(** The shift count is saturated to 32 bits. *)
Lemma clamp_sat p : bigint_ok p -> clamp (js_bigint_get_si_sat p) = clamp (sval p).
Proof.
  intros Hp. destruct p as [|v [|w p]]; [by destruct (bo_some _ Hp)| |].
  - pose proof (bo_limbs _ Hp) as Hl. inv_subst Hl. cbn [js_bigint_get_si_sat]. by rewrite sint64_sval.
  - destruct (long_range _ Hp ltac:(simpl; lia)) as [H|H]; cbn [js_bigint_get_si_sat]; rewrite (sval_sign _) by apply Hp;
      unfold JS_SHORT_BIG_INT_MIN, JS_SHORT_BIG_INT_MAX, clamp, INT32_MAX in *.
    + repeat case_match; rewrite ?Z.ltb_lt, ?Z.ltb_ge, ?Z.eqb_neq, ?Z.eqb_eq in *; try done; lia.
    + repeat case_match; rewrite ?Z.ltb_lt, ?Z.ltb_ge, ?Z.eqb_neq, ?Z.eqb_eq in *; try done; lia.
Qed.

Lemma shl_range a k : bigint_ok a -> sval a <> 0 -> 0 <= k -> too_big (len a + k / JS_LIMB_BITS) ->
  js_bigint_shl mem a k = Throw RangeError.
Proof.
  unfold too_big. intros Ha H0 Hk Hbig. unfold js_bigint_shl, js_bigint_new.
  rewrite Z2Nat.id by (apply Z.div_pos; unfold JS_LIMB_BITS; lia).
  assert (JS_BIGINT_MAX_SIZE <? len a + k / JS_LIMB_BITS = true) as -> by lia.
  destruct a as [|[] []]; try done.
Qed.

Lemma shiftr_all x k : - 2 ^ k <= x < 2 ^ k -> 0 <= k -> Z.shiftr x k = if x <? 0 then -1 else 0.
Proof.
  intros Hx Hk. rewrite Z.shiftr_div_pow2 by done. pose proof (pow2_pos k Hk).
  destruct (Z.ltb_spec x 0); [symmetry; apply (Z.div_unique_pos _ _ _ (x + 2 ^ k)); lia|by apply Z.div_small; lia].
Qed.
Lemma shr_ok op1 op2 l s : balanced (op1 :: op2 :: l) s -> handled_ok l (js_shr_slow op1 op2 s).
Proof.
  intros H. pose proof (convert_both_gives Num JS_ToNumericFree op1 op2 l s numeric_gives H) as Hc.
  unfold js_shr_slow, numeric_both. destruct (convert_both _ _ _ _ _) as [[[n1 n2]|e] s1]; [|by apply exception_ok].
  destruct (is_bigint (Num n1) || is_bigint (Num n2)) eqn:E; [by apply exception_ok, balanced_free, balanced_free|].
  destruct (shr_operands n1 n2 E) as (v1 & v2 & f1 & f2 & -> & -> & Hh). cbn [handled_ok result app].
  apply balanced_plain; [unfold JS_NewInt64; by case_match|]. revert Hc. apply balanced_refs.
  change (Num n1 :: Num n2 :: l) with ((Num <$> [n1; n2]) ++ l). by rewrite value_refs_app, refs_numbers, Hh.
Qed.

(** ** Comparisons *)

Lemma bigint_strings_ok op1 op2 l s : balanced (op1 :: op2 :: l) s ->
  match bigint_strings op1 op2 s with
  | (None, s) => balanced l s
  | (Some (v1, v2), s) => balanced (v1 :: v2 :: l) s
  end.
Proof.
  assert (Hs : forall x l s, balanced (Str x :: l) s -> let '(v, s) := JS_StringToBigInt x s in balanced (v :: l) s).
  { intros x l0 s0 H. unfold JS_StringToBigInt. apply balanced_free in H.
    destruct (string_bigint x); [by apply balanced_own|by apply balanced_plain]. }
  assert (Hconv : forall v l s, balanced (v :: l) s ->
    let '(v', s', _) := match v with Str x => let '(v, s) := JS_StringToBigInt x s in (v, s, negb (is_bigint v)) | _ => (v, s, false) end in
    balanced (v' :: l) s').
  { intros v l0 s0 H. destruct v; try done. specialize (Hs _ _ _ H). by destruct (JS_StringToBigInt _ _). }
  intros H. unfold bigint_strings. pose proof (Hconv op1 _ _ H) as H1.
  destruct (match op1 with Str _ => _ | _ => _ end) as [[v1 s1] bad1]. destruct bad1; [by apply balanced_free, balanced_free|].
  apply balanced_swap in H1. pose proof (Hconv op2 _ _ H1) as H2.
  destruct (match op2 with Str _ => _ | _ => _ end) as [[v2 s2] bad2]. apply balanced_swap in H2.
  destruct bad2; [by apply balanced_free, balanced_free|done].
Qed.

Lemma compare_bigint_ok op neg op1 op2 l s : balanced (op1 :: op2 :: l) s -> handled_ok l (compare_bigint op neg op1 op2 s).
Proof.
  intros H. unfold compare_bigint. destruct op1 as [n1| | | | | |]; try done. destruct op2 as [n2| | | | | |]; try done.
  pose proof (compare_released op n1 n2) as Hr. destruct (js_compare_bigint op n1 n2) as [[b|e] released].
  - apply bool_ok. by apply (released_ok [n1; n2]).
  - destruct Hr as [-> _]. done.
Qed.

Lemma plain_dropped op1 op2 l s : plain_number op1 && plain_number op2 = true -> balanced (op1 :: op2 :: l) s -> balanced l s.
Proof.
  intros E. apply balanced_refs. rewrite !value_refs_cons. destruct op1 as [[]| | | | | |]; destruct op2 as [[]| | | | | |]; simpl in E |- *; done.
Qed.

Lemma relational_ok op op1 op2 l s : balanced (op1 :: op2 :: l) s -> handled_ok l (js_relational_slow op op1 op2 s).
Proof.
  intros H. pose proof (convert_both_gives id _ op1 op2 l s primitive_gives H) as Hp.
  unfold js_relational_slow, primitive_both. destruct (convert_both _ _ _ _ _) as [[[v1 v2]|e] s1]; [|by apply exception_ok].
  cbn [id] in Hp. clear H op1 op2.
  assert (Hrest : handled_ok l (
    if plain_number v1 && plain_number v2 then result (Bool (double_rel op (as_double v1) (as_double v2))) s1
    else if (is_bigint v1 && is_str v2) || (is_bigint v2 && is_str v1) then
      match bigint_strings v1 v2 s1 with
      | (None, s) => result (Bool false) s
      | (Some (op1, op2), s) => compare_bigint op false op1 op2 s
      end
    else
      match numeric_both v1 v2 s1 with
      | (Throw e, s) => exception e s
      | (Ret (n1, n2), s) =>
          if is_bigint (Num n1) || is_bigint (Num n2) then compare_bigint op false (Num n1) (Num n2) s
          else result (Bool (double_rel op (as_double (Num n1)) (as_double (Num n2)))) s
      end)).
  { destruct (plain_number v1 && plain_number v2) eqn:E; [by apply bool_ok, (plain_dropped v1 v2)|].
    destruct (_ || _).
    - pose proof (bigint_strings_ok v1 v2 l s1 Hp) as Hb. destruct (bigint_strings _ _ _) as [[[w1 w2]|] s2];
        [by apply compare_bigint_ok|by apply bool_ok].
    - pose proof (convert_both_gives Num _ v1 v2 l s1 numeric_gives Hp) as Hn. unfold numeric_both.
      destruct (convert_both _ _ _ _ _) as [[[n1 n2]|e] s2]; [|by apply exception_ok].
      destruct (_ || _) eqn:Eb; [by apply compare_bigint_ok|].
      apply bool_ok, (plain_dropped (Num n1) (Num n2)); [by destruct n1, n2|done]. }
  destruct v1; try exact Hrest; destruct v2; try exact Hrest. by apply bool_ok, balanced_free, balanced_free.
Qed.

(ASSIGNED TASK): All lines above from the line with "Lemma clamp_sat p" through the line with "- pose proof (bo_limbs", both included, are to be set down exactly, with nothing else.

(RESPONSE BOX):
Lemma clamp_sat p : bigint_ok p -> clamp (js_bigint_get_si_sat p) = clamp (sval p).
Proof.
  intros Hp. destruct p as [|v [|w p]]; [by destruct (bo_some _ Hp)| |].
  - pose proof (bo_limbs _ Hp) as Hl. inv_subst Hl. cbn [js_bigint_get_si_sat]. by rewrite sint64_sval.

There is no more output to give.